[Dataset entries]

==*==

Lemma extractTag_eq k m t addr : geometry k m t -> extractTag t addr = addr / 2 ^ (k + m).
Proof.
  intros G. pose proof (g_k _ _ _ G). pose proof (g_m _ _ _ G). unfold extractTag.
  by rewrite (g_tagShift _ _ _ G), Z.shiftr_div_pow2 by lia.
Qed.

Lemma extractTag_range k m t addr :
  geometry k m t -> 0 <= addr < 2 ^ 64 -> 0 <= extractTag t addr < 2 ^ (64 - (k + m)).
Proof.
  intros G Ha. pose proof (g_k _ _ _ G). pose proof (g_m _ _ _ G). rewrite (extractTag_eq k m) by done.
  split; [apply Z.div_pos; [lia|apply pow2_pos; lia]|]. apply Z.div_lt_upper_bound; [apply pow2_pos; lia|].
  rewrite <- Z.pow_add_r by lia. replace (k + m + (64 - (k + m))) with 64 by lia. lia.
Qed.

Lemma blkAlign_eq k m t addr :
  geometry k m t -> 0 <= addr < 2 ^ 64 -> blkAlign t addr = addr / 2 ^ k * 2 ^ k.
Proof.
  intros G Ha. pose proof (g_k _ _ _ G) as Hk. unfold blkAlign, blkMask. rewrite (g_blkSize _ _ _ G).
  pose proof (Z.pow_le_mono_r 2 k 31 ltac:(lia) ltac:(lia)). pose proof (pow2_pos k ltac:(lia)).
  rewrite (wrap_u_id 32 (2 ^ k - 1)) by lia. replace (2 ^ k - 1) with (Z.ones k) by (rewrite Z.ones_equiv; lia).
  rewrite <- Z.shiftr_div_pow2, <- Z.shiftl_mul_pow2 by lia. apply Z.bits_inj'. intros i Hi.
  unfold wrap_u. rewrite Z.land_spec, Z.shiftl_spec by lia.
  destruct (Z.ltb_spec i 64).
  - rewrite Z.mod_pow2_bits_low, Z.lnot_spec, testbit_ones by lia. destruct (Z.ltb_spec i k); cbn [negb].
    + rewrite andb_false_r, Z.testbit_neg_r by lia. done.
    + rewrite andb_true_r, Z.shiftr_spec by lia. f_equal. lia.
  - rewrite (testbit_above 64 addr), andb_false_l, Z.shiftr_spec by lia.
    replace (i - k + k) with i by lia. by rewrite (testbit_above 64 addr) by lia.
Qed.

(** The address of a block is that of its tag and set. *)
Lemma regenerate_eq k m t b :
  geometry k m t -> 0 <= tag b < 2 ^ (64 - (k + m)) -> 0 <= set b < 2 ^ m ->
  regenerateBlkAddr t b = tag b * 2 ^ (k + m) + set b * 2 ^ k.
Proof.
  intros G Ht Hs. pose proof (g_k _ _ _ G). pose proof (g_m _ _ _ G). unfold regenerateBlkAddr.
  rewrite (g_setShift _ _ _ G), (g_tagShift _ _ _ G), !Z.shiftl_mul_pow2 by lia.
  pose proof (pow2_pos (k + m) ltac:(lia)). pose proof (pow2_pos k ltac:(lia)). pose proof (pow2_pos m ltac:(lia)).
  assert (2 ^ (k + m) = 2 ^ m * 2 ^ k) as Ekm by (rewrite <- Z.pow_add_r by lia; f_equal; lia).
  assert (2 ^ (64 - (k + m)) * 2 ^ (k + m) = 2 ^ 64) as E64
    by (rewrite <- Z.pow_add_r by lia; f_equal; lia).
  pose proof (Z.pow_le_mono_r 2 (k + m) 63 ltac:(lia) ltac:(lia)).
  pose proof (Z.pow_le_mono_r 2 m 31 ltac:(lia) ltac:(lia)).
  rewrite (wrap_u_id 64 (tag b * _)), (wrap_u_id 64 (set b)) by nia. rewrite (wrap_u_id 64 (set b * _)) by nia.
  pose proof (Z.add_lor_land (tag b * 2 ^ (k + m)) (set b * 2 ^ k)) as Hor.
  assert (Z.land (tag b * 2 ^ (k + m)) (set b * 2 ^ k) = 0) as E0; [|lia].
  apply Z.bits_inj'. intros i Hi. rewrite Z.land_spec, Z.bits_0.
  destruct (Z.ltb_spec i (k + m)).
  - by rewrite Z.mul_pow2_bits_low by lia.
  - rewrite (testbit_above (k + m) (set b * 2 ^ k)), andb_false_r by (try nia; lia). done.
Qed.

Lemma regenerate_align k m t b addr :
  geometry k m t -> 0 <= addr < 2 ^ 64 -> tag b = extractTag t addr -> set b = extractSet t addr ->
  regenerateBlkAddr t b = blkAlign t addr.
Proof.
  intros G Ha Ht Hs. pose proof (g_k _ _ _ G). pose proof (g_m _ _ _ G).
  pose proof (extractSet_range k m t addr G Ha). pose proof (extractTag_range k m t addr G Ha).
  rewrite (regenerate_eq k m), (blkAlign_eq k m) by (congruence || done || lia).
  rewrite Ht, Hs, (extractTag_eq k m), (extractSet_eq k m) by done.
  rewrite Z.pow_add_r, <- Z.div_div by (try apply Z.pow_nonzero; try apply pow2_pos; lia).
  pose proof (Z.div_mod (addr / 2 ^ k) (2 ^ m) ltac:(apply Z.pow_nonzero; lia)). nia.
Qed.

(** Two addresses with equal tags and sets are in one block. *)
Lemma same_block k m t a1 a2 :
  geometry k m t -> 0 <= a1 < 2 ^ 64 -> 0 <= a2 < 2 ^ 64 ->
  (extractTag t a1 = extractTag t a2 /\ extractSet t a1 = extractSet t a2) <-> blkAlign t a1 = blkAlign t a2.
Proof.
  intros G H1 H2. pose proof (g_k _ _ _ G). pose proof (g_m _ _ _ G).
  rewrite !(extractTag_eq k m), !(extractSet_eq k m), !(blkAlign_eq k m) by done.
  rewrite Z.pow_add_r, <- !Z.div_div by (try apply Z.pow_nonzero; try apply pow2_pos; lia).
  pose proof (pow2_pos k ltac:(lia)). split.
  - intros [E1 E2]. f_equal.
    pose proof (Z.div_mod (a1 / 2 ^ k) (2 ^ m) ltac:(apply Z.pow_nonzero; lia)).
    pose proof (Z.div_mod (a2 / 2 ^ k) (2 ^ m) ltac:(apply Z.pow_nonzero; lia)). congruence.
  - intros E. assert (a1 / 2 ^ k = a2 / 2 ^ k) as -> by nia. done.
Qed.

(** ** Lookup *)

Lemma elem_of_set i a p : p ∈ seqZ (i * a) a <-> exists j, 0 <= j < a /\ p = i * a + j.
Proof.
  rewrite elem_of_seqZ. split; [|by intros (j & Hj & ->); lia]. intros H. exists (p - i * a). lia.
Qed.

Lemma aread_blk_at t i j b :
  0 <= i -> 0 <= j -> 0 < assoc t -> aread (blks t) (i * assoc t + j) = Ok b <-> blk_at t i j = Some b.
Proof.
  intros Hi Hj Ha. unfold blk_at. split; [by intros [_ H]%aread_inv|]. intros H. apply aread_Ok; [nia|done].
Qed.

(** Pointers of different sets or ways differ. *)
Lemma ptr_inj a i1 j1 i2 j2 : 0 <= j1 < a -> 0 <= j2 < a -> i1 * a + j1 = i2 * a + j2 -> i1 = i2 /\ j1 = j2.
Proof.
  intros H1 H2 E. assert (i1 = i2) as ->; [|lia].
  destruct (Z.lt_trichotomy i1 i2) as [H|[H|H]]; [exfalso; nia|done|exfalso; nia].
Qed.

Lemma findBlk_loop_spec (bs : list (CacheBlk D)) ptrs tg sec i :
  (forall p, p ∈ ptrs -> exists b, aread bs p = Ok b) ->
  exists o, findBlk_loop bs ptrs tg sec i = Ok o /\
    match o with
    | Some (p, _) => p ∈ ptrs /\ exists b, aread bs p = Ok b /\ blk_matches tg sec b = true
    | None => forall p b, p ∈ ptrs -> aread bs p = Ok b -> blk_matches tg sec b = false
    end.
Proof.
  revert i. induction ptrs as [|p ptrs IH]; intros i Hr; cbn [findBlk_loop].
  { exists None. split; [done|]. by intros p b ?%not_elem_of_nil. }
  destruct (Hr p) as [b Hb]; [apply elem_of_cons; by left|]. rewrite Hb. cbn [mbind res_bind].
  destruct (blk_matches tg sec b) eqn:E.
  - exists (Some (p, i)). split; [done|]. split; [apply elem_of_cons; by left|]. by exists b.
  - destruct (IH (i + 1)) as (o & -> & Ho); [intros q Hq; apply Hr, elem_of_cons; by right|].
    exists o. split; [done|]. destruct o as [[q w]|].
    + destruct Ho as [Hin Hx]. split; [apply elem_of_cons; by right|done].
    + intros q c [-> |Hq]%elem_of_cons Hc; [congruence|by eapply Ho].
Qed.

(** The block a lookup finds: way [j] of the address's set. *)
Definition holds t (addr : Z) (sec : bool) (p : Z) : Prop :=
  exists j b, 0 <= j < assoc t /\ p = extractSet t addr * assoc t + j /\
    blk_at t (extractSet t addr) j = Some b /\ blk_matches (extractTag t addr) sec b = true.

Lemma matches_blk tg sec b :
  blk_matches tg sec b = true <-> tag b = tg /\ isValid b = true /\ isSecure b = sec.
Proof. unfold blk_matches. rewrite !andb_true_iff, Z.eqb_eq, eqb_true_iff. tauto. Qed.

Lemma findBlock_spec k m t addr sec :
  tags_inv k m t -> 0 <= addr < 2 ^ 64 ->
  exists o, findBlock t addr sec = Ok o /\ forall p, o = Some p <-> holds t addr sec p.
Proof.
  intros I Ha. pose proof (ti_geom _ _ _ I) as G. pose proof (extractSet_range k m t addr G Ha) as Hs.
  pose proof (g_assoc _ _ _ G) as Has. unfold findBlock.
  rewrite (aread_Ok _ _ _ (proj1 Hs) (g_sets _ _ _ G _ Hs)). cbn [mbind res_bind].
  unfold findBlk. cbn [cs_assoc cs_blks].
  rewrite length_seqZ, (proj2 (Z.leb_le _ _)) by lia.
  rewrite take_ge by (rewrite length_seqZ; lia).
  set (i := extractSet t addr) in *.
  destruct (findBlk_loop_spec (blks t) (seqZ (i * assoc t) (assoc t)) (extractTag t addr) sec 0) as (o & -> & Ho).
  { intros p (j & Hj & ->)%elem_of_set. destruct (ti_blk _ _ _ I i j Hs Hj) as (b & Hb & _).
    exists b. by apply aread_blk_at; try lia. }
  cbn [mbind res_bind]. eexists. split; [done|]. intros p. destruct o as [[q w]|].
  - destruct Ho as [(j & Hj & ->)%elem_of_set (b & Hb & Hm)]. apply aread_blk_at in Hb; [|lia..]. split.
    + intros [= <-]. by exists j, b.
    + intros (j' & b' & Hj' & -> & Hb' & Hm'). fold i in Hb'. f_equal.
      apply matches_blk in Hm as (E1 & E2 & E3), Hm' as (E1' & E2' & E3').
      rewrite (ti_unique _ _ _ I i j j' b b' Hs Hj Hj' Hb Hb' E2 E2'); [done|congruence..].
  - split; [done|]. intros (j & b & Hj & -> & Hb & Hm). fold i in Hb.
    rewrite (Ho (i * assoc t + j) b) in Hm; [done|apply elem_of_set; by exists j|].
    by apply aread_blk_at; try lia.
Qed.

==*==

#### Problem
Copy the lines above exactly. Start with the line containing "(** The block", end with the line containing "pose proof (g_assoc", and include both.

#### Written reply
(** The block a lookup finds: way [j] of the address's set. *)
Definition holds t (addr : Z) (sec : bool) (p : Z) : Prop :=
  exists j b, 0 <= j < assoc t /\ p = extractSet t addr * assoc t + j /\
    blk_at t (extractSet t addr) j = Some b /\ blk_matches (extractTag t addr) sec b = true.

Lemma matches_blk tg sec b :
  blk_matches tg sec b = true <-> tag b = tg /\ isValid b = true /\ isSecure b = sec.
Proof. unfold blk_matches. rewrite !andb_true_iff, Z.eqb_eq, eqb_true_iff. tauto. Qed.

Lemma findBlock_spec k m t addr sec :
  tags_inv k m t -> 0 <= addr < 2 ^ 64 ->
  exists o, findBlock t addr sec = Ok o /\ forall p, o = Some p <-> holds t addr sec p.
Proof.
  intros I Ha. pose proof (ti_geom _ _ _ I) as G. pose proof (extractSet_range k m t addr G Ha) as Hs.
  pose proof (g_assoc _ _ _ G) as Has. unfold findBlock.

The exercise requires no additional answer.